In addition, the C / F substrate is provided with a black matrix layer for blocking light in portions other than the pixel region, R, G, and B color filter layers for expressing color colors, and a common electrode for implementing an image.

As a method for manufacturing a liquid crystal display device as described above, a conventional liquid crystal injection method in which a liquid crystal is injected through an injection hole of a sealant after the sealing agent is pattern-drawn to bond a substrate in a vacuum so as to form an injection hole on one substrate; The substrates prepared in Japanese Patent Laid-Open Nos. 11-089612 and 11-172903 are prepared by dropping a substrate into which a liquid crystal is dropped and another substrate, and can be broadly classified into a liquid crystal dropping method in which the upper and lower substrates are brought together and bonded in a vacuum. .

However, the method using the liquid crystal injection method in the above has the disadvantage that the operation time for the liquid crystal injection process takes a considerable time.

That is, the above-mentioned process of injecting the liquid crystal takes a lot of work time because the liquid crystal is injected through the osmotic phenomenon in a vacuum state, and therefore, it is not particularly suitable for the manufacturing process of a large liquid crystal display device, and also disadvantageous for mass production. .

On the other hand, the liquid crystal display device manufacturing method using the liquid crystal dropping method has received a lot of attention due to the advantage that the above problems can be solved.

FIG. 1 illustrates a schematic configuration diagram of a manufacturing apparatus using the liquid crystal dropping method as described above.
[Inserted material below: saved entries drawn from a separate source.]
(* ===== verification/AddressSpace.v ===== *)
(** * Properties of address spaces

    What the operations of [MemorySet] ([src/mm/memory_set.rs]) promise their
    callers: what they map and unmap, that every sequence of them keeps the
    invariant, that nothing leaks, and that address spaces do not interfere. *)
From S2P Require Import Prelude Config Machine Address FrameAllocator Ownership.
From S2P Require Import PageTable PageTree PageTableSpec MemorySet MapAreaSpec MemorySetSpec.

(** ** Mapping new areas *)

Lemma pushed_lookup_old s ms a s' ms' a' X vpn :
  MemorySet_ok s ms X → pushed s ms a s' ms' a' X →
  is_vpn vpn → vpn ∉ vpns (vpn_range a) →
  pt_lookup (phys s') (page_table ms') vpn = pt_lookup (phys s) (page_table ms) vpn.
Proof.
  intros Hok [Har Hr _ _ [Hok' _ _] _ _] Hv Hn.
  destruct (decide (vpn ∈ areas_vpns (areas ms))) as [Hin|Hin].
  - apply elem_of_areas_vpns in Hin as (b & Hb & Hbv).
    rewrite (ms_lookup_area _ _ _ _ Hok b) by done.
    apply (ms_lookup_area _ _ _ _ Hok'); [|done]. rewrite Har. apply elem_of_app. by left.
  - rewrite (ms_lookup_other _ _ _ _ Hok) by done. apply (ms_lookup_other _ _ _ _ Hok'); [done|].
    rewrite Har. intros (b & [Hb|Hb]%elem_of_app & Hbv)%elem_of_areas_vpns.
    + apply Hin, elem_of_areas_vpns. eauto.
    + apply list_elem_of_singleton in Hb as ->. rewrite Hr in Hbv. done.
Qed.

Lemma pushed_lookup_new s ms a s' ms' a' X vpn :
  pushed s ms a s' ms' a' X → map_type a = Framed → vpn ∈ vpns (vpn_range a) →
  ∃ f, data_frames a' !! vpn = Some f ∧ page_zero (phys s') f ∧
    pt_lookup (phys s') (page_table ms') vpn = Some (PTE_new f (Z.lor (map_perm a) PTE_V)).
Proof.
  intros [Har Hr Hty Hp [Hok' _ _] Hz _ _] Ht Hv.
  assert (Ha' : a' ∈ areas ms') by (rewrite Har; apply elem_of_app; right; by left).
  assert (Hv' : vpn ∈ vpns (vpn_range a')) by (by rewrite Hr).
  destruct (proj2 (area_dom _ (ms_areas _ _ _ _ Hok' a' Ha') vpn)) as [f Hf]; [by rewrite Hty|].
  exists f. split_and!; [done|apply Hz, elem_of_area_frames; by exists vpn|].
  rewrite (ms_lookup_area _ _ _ _ Hok' a') by done.
  unfold area_pte, area_ppn. by rewrite Hty, Ht, Hf, Hp.
Qed.

Definition insert_error (s : mm) (ms : MemorySet) (r : SimpleRange) (k : panic_kind) : Prop :=
  (k = UnwrapNone ∧ (free_frames s < 3 * Z.to_nat (range_r r - range_l r))%nat) ∨
  (k = AssertFailed ∧
    (range_r r < range_l r ∨
     ∃ vpn, vpn ∈ vpns r ∧ is_Some (pt_lookup (phys s) (page_table ms) vpn))).

(** The pages of the half-open byte range [start_va, end_va). *)
Definition page_range (start_va end_va : Z) : SimpleRange :=
  mkSimpleRange (start_va / 4096) ((end_va + 4095) / 4096).
Lemma copy_data_loop_spec fuel s ms X data start vpn :
  let len := Z.of_nat (length data) in
  MemorySet_ok s ms X → framed ms → 0 ≤ start ≤ len → start mod 4096 = 0 → len < 2 ^ 40 →
  (start < len ∨ len = 0) → len - start < Z.of_nat fuel * 4096 →
  (∀ v, vpn ≤ v < vpn + Z.max 1 ((len - start + 4095) / 4096) → v ∈ areas_vpns (areas ms)) →
  wp (copy_data_loop fuel (page_table ms) data start vpn) (λ _ s',
      user_written s ms X (vpn * 4096) (vpn * 4096 + (len - start)) (λ j, data_at data (start + j)) s')
    no_panic s.
Proof.
  intros len. revert s start vpn. induction fuel as [|fuel IH]; intros s start vpn Hok Hfr Hs Hal Hlen Hne Hfu Hv;
    [lia|]. cbn [copy_data_loop]. fold len. unfold PAGE_SIZE. rewrite usize_add_small by lia.
  set (n := Z.min len (start + 4096) - start).
  assert (Hn : 0 ≤ n ≤ 4096 ∧ n ≤ len - start) by lia.
  rewrite (proj2 (Z.ltb_ge (Z.min len (start + 4096)) start)) by lia.
  assert (Hvpn : vpn ∈ areas_vpns (areas ms)) by (apply Hv; lia).
  destruct (framed_frame _ _ _ _ Hok Hfr Hvpn) as [f Hf].
  wp_step. change (PageTable_translate (page_table ms) vpn) with (MemorySet_translate ms vpn).
  eapply wp_translate_frame; [done..|]. intros e He. do 2 wp_step. wp_step. unfold set_phys. wp_step.
  unfold PhysPageNum_get_bytes_array. rewrite He, PhysAddr_from_PhysPageNum_mul by (by eapply ms_frame_ppn).
  fold n. rewrite take_drop_data by lia.
  assert (Hd : vpn * 4096 / 4096 = vpn) by zsolve. assert (Hm : (vpn * 4096) mod 4096 = 0) by zsolve.
  pose proof (write_chunk s ms X (vpn * 4096) n f (λ j, data_at data (start + j)) Hok Hfr
    ltac:(by rewrite Hd) ltac:(lia) ltac:(lia)) as Hw.
  rewrite Hm, Z.add_0_r in Hw. set (s1 := {| phys := _; FRAME_ALLOCATOR := _ |}) in *.
  destruct (Z.leb_spec len (start + 4096)) as [Hend|Hmore].
  - wp_step. replace n with (len - start) in Hw by lia. exact Hw.
  - assert (n = 4096) as Hn4 by lia. rewrite Hn4 in *.
    assert (Hvv : is_vpn vpn) by (by eapply areas_vpns_is_vpn). unfold is_vpn in Hvv.
    unfold VirtPageNum_step. rewrite usize_add_small by lia.
    eapply wp_mono; [apply (IH s1 (start + 4096) (vpn + 1))| |done].
    + apply Hw.
    + done.
    + lia.
    + zsolve.
    + done.
    + by left.
    + lia.
    + intros v Hv'. apply Hv. zsolve.
    + intros [] s' Hw'. replace ((vpn + 1) * 4096) with (vpn * 4096 + 4096) in Hw' by lia.
      eapply (ms_step_user_trans s ms X _ (vpn * 4096 + 4096)); [lia|exact Hw|].
      replace (vpn * 4096 + (len - start)) with (vpn * 4096 + 4096 + (len - (start + 4096))) by lia.
      destruct Hw' as [Hst Hb]. split; [done|]. intros va Hva. rewrite Hb by done.
      case_decide; [|done]. do 2 f_equal. lia.
Qed.

(** ** Pushing an area with its contents *)

(** The area [a] was added to [ms], holding [data] followed by zeros. *)
Record loaded (s : mm) (ms : MemorySet) (a : MapArea) (data : list byte) (X : gmap Z Z)
    (s' : mm) (ms' : MemorySet) : Prop := {
  ld_area : ∃ a', areas ms' = areas ms ++ [a'] ∧ same_area a a';
  ld_step : ms_step s ms s' ms' X;
  ld_new va : va / 4096 ∈ vpns (vpn_range a) →
    user_byte s' ms' va = Some (data_at data (va - range_l (vpn_range a) * 4096));
  ld_old va : va / 4096 ∈ areas_vpns (areas ms) → user_byte s' ms' va = user_byte s ms va;
  ld_cost : (free_frames s ≤ free_frames s' + 3 * length (vpns (vpn_range a)))%nat;
}.

Lemma pushed_same s ms a s' ms' a' X : pushed s ms a s' ms' a' X → same_area a a'.
Proof. intros []. by split. Qed.

Lemma pushed_framed s ms a s' ms' a' X :
  pushed s ms a s' ms' a' X → framed ms → map_type a = Framed → framed ms'.
Proof.
  intros Hp Hfr Ht. unfold framed. rewrite (pushed_areas _ _ _ _ _ _ _ Hp).
  apply Forall_app. split; [done|]. constructor; [|constructor].
  by rewrite (pushed_type _ _ _ _ _ _ _ Hp).
Qed.

Lemma pushed_loaded s ms a s' ms' a' X :
  MemorySet_ok s ms X → framed ms → map_type a = Framed → pushed s ms a s' ms' a' X →
  loaded s ms a [] X s' ms'.
Proof.
  intros Hok Hfr Ht Hp. split.
  - exists a'. split; [apply Hp|by eapply pushed_same].
  - apply Hp.
  - intros va Hva. destruct (pushed_lookup_new _ _ _ _ _ _ _ _ Hp Ht Hva) as (f & Hf & Hz & Hl).
    pose proof (mss_ok _ _ _ _ _ (pushed_step _ _ _ _ _ _ _ Hp)) as Hok'.
    assert (Hmf : ms_frame (areas ms') (va / 4096) f).
    { exists a'. split; [|done]. rewrite (pushed_areas _ _ _ _ _ _ _ Hp). apply elem_of_app. right. by left. }
    unfold user_byte. rewrite (user_addr_frame _ _ _ Hok' _ _ Hmf). simpl. unfold data_at. simpl.
    f_equal. apply Hz. zsolve.
  - intros va Hva. by eapply pushed_user_byte.
  - apply Hp.
Qed.

(** [MapArea::map] gives what [push] stores. *)
Lemma map_pushed_spec s ms a X :
  MemorySet_ok s ms X → area_fresh a →
  wp (MapArea_map a (page_table ms)) (λ r s', pushed s ms a s'
      {| page_table := snd r; areas := areas ms ++ [fst r] |} (fst r) X)
    (map_range_error s (page_table ms) (vpns (vpn_range a))) s.
Proof.
  intros Hok Hfr. pose proof (push_none_spec s ms a X Hok Hfr) as H.
  unfold MemorySet_push, wp, mbind, M_bind in *.
  destruct (MapArea_map a (page_table ms) s) as [[a' pt'] s'|k|]; [|done..].
  destruct H as [a'' Hp]. pose proof (pushed_areas _ _ _ _ _ _ _ Hp) as Hap. simpl in Hap.
  apply app_inv_head in Hap. by injection Hap as ->.
Qed.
Hereinafter, a manufacturing apparatus using the liquid crystal dropping method will be described in detail with reference to the drawing.

First, an apparatus for manufacturing a liquid crystal display device using a liquid crystal dropping method includes a bonding portion 1 for dropping a liquid crystal and bonding between a glass substrate coated with a sealing material and another glass substrate, and a seal formed on the bonding substrate. It consists of the hardening part 2 which hardens the ash, the cutting part 3 which cut | disconnects the hardened bonded board | substrate for each liquid crystal display element, and the conveyance part 4 which conveys each board | substrate or a bonded board | substrate. do.

At this time, the bonding part 1 is configured such that the dropping of the liquid crystal and the application of the sealing material are performed together on the respective substrates 51 and 52 in the apparatus as shown in FIGS. 2A and 2B.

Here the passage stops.